(Recorded data)
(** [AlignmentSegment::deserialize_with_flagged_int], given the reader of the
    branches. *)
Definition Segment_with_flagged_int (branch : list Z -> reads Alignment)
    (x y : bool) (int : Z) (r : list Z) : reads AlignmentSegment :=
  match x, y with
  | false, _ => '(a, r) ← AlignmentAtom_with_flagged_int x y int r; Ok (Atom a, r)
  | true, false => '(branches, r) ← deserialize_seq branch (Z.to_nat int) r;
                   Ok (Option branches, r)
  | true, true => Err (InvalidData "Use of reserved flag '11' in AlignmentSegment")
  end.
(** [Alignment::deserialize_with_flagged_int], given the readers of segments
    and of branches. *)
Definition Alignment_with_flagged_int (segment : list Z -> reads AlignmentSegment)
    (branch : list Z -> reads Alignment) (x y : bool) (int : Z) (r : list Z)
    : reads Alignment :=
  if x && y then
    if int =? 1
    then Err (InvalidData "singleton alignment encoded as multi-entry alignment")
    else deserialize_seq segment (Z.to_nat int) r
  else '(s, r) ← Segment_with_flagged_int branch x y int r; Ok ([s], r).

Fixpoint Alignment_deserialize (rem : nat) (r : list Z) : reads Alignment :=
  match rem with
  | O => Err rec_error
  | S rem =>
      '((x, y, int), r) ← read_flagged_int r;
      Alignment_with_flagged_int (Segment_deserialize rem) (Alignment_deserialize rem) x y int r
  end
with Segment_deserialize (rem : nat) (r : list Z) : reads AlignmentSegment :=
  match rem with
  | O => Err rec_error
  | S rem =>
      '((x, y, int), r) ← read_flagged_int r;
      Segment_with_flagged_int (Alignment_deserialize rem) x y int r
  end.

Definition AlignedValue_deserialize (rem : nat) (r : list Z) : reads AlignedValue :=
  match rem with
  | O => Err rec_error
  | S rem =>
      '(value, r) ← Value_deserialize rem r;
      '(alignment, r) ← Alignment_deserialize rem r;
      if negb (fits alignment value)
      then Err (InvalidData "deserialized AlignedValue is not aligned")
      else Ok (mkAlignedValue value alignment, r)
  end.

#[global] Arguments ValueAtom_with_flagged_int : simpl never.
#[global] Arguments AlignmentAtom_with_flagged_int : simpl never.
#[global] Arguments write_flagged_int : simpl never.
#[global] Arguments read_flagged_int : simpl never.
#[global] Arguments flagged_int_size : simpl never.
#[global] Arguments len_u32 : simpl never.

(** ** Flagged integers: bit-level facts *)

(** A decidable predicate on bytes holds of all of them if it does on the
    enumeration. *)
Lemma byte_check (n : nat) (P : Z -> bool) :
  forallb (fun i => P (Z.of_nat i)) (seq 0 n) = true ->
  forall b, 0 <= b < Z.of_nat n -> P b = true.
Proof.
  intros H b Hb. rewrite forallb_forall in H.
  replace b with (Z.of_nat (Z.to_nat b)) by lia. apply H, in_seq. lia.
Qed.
--
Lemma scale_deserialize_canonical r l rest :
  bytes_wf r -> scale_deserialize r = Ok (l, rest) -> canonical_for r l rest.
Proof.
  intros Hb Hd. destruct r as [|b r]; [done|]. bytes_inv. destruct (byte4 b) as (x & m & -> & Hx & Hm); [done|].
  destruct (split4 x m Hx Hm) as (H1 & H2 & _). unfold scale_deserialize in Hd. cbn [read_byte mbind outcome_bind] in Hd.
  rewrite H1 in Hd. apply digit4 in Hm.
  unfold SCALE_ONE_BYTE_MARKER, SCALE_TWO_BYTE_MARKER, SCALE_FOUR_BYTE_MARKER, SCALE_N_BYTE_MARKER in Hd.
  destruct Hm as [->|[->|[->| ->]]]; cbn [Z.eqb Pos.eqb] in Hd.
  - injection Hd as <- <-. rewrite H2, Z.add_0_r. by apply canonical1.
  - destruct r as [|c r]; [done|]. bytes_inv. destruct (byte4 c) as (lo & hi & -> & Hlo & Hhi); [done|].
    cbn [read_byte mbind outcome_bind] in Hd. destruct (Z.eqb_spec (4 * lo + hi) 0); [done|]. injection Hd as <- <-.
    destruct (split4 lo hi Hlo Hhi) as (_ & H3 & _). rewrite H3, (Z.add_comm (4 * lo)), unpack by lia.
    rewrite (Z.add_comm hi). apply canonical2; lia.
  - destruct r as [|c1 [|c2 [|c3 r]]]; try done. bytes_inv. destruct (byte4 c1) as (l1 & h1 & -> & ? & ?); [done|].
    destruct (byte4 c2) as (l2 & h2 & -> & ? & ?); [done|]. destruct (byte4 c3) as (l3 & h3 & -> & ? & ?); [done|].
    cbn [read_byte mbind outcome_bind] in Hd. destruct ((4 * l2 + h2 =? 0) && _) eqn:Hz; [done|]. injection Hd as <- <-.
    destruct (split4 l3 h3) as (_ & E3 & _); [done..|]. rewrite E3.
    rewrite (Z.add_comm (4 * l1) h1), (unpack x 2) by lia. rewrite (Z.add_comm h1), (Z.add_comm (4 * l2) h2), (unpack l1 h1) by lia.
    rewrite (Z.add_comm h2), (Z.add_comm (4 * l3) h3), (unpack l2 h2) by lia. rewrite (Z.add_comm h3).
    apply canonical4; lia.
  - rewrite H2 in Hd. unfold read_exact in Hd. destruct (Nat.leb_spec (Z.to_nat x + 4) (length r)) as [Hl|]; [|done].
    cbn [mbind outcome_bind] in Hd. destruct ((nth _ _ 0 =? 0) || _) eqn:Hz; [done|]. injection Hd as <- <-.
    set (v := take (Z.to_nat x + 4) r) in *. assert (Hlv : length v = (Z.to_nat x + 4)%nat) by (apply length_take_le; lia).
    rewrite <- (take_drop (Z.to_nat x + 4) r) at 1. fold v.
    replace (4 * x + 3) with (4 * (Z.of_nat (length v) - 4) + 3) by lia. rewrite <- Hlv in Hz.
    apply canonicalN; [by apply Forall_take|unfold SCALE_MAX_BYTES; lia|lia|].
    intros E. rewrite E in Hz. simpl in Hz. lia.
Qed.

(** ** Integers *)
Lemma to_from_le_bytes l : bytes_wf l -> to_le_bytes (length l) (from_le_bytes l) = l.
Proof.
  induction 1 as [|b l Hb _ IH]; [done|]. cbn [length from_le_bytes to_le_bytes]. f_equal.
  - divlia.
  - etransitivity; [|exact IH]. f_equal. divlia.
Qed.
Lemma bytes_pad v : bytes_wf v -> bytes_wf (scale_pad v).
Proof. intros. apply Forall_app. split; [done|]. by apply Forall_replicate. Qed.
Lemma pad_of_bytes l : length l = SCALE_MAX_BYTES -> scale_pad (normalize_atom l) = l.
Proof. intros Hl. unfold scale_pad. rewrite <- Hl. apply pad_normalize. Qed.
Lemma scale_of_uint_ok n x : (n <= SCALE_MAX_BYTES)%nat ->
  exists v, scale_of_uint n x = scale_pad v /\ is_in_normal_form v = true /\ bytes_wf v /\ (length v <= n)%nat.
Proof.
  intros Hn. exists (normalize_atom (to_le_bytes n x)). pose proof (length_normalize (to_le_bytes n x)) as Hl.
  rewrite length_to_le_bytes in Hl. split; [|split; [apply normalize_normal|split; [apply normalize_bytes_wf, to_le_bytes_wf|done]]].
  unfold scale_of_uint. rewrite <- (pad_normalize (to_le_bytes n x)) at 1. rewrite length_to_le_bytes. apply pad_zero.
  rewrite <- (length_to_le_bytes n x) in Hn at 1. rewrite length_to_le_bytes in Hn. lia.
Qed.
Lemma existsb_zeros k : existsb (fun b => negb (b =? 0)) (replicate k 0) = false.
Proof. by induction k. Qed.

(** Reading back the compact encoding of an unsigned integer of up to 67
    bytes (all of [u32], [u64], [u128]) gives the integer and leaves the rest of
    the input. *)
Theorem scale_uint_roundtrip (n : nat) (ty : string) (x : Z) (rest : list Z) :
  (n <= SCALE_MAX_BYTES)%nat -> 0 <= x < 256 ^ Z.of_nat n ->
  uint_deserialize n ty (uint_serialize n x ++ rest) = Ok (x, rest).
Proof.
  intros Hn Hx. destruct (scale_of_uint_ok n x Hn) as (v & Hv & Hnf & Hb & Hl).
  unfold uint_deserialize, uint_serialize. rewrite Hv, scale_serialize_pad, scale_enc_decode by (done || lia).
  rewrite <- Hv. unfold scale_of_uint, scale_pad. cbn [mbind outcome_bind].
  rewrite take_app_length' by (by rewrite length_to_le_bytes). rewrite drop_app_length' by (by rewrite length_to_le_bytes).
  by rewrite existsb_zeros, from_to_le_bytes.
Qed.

Work item
Keeping every character as it is, restate the lines above that run from the line with "match x, y with" through the line with "Ok (Option branches, r)", both included, and nothing else.

Response to this exercise
  match x, y with
  | false, _ => '(a, r) ← AlignmentAtom_with_flagged_int x y int r; Ok (Atom a, r)
  | true, false => '(branches, r) ← deserialize_seq branch (Z.to_nat int) r;
                   Ok (Option branches, r)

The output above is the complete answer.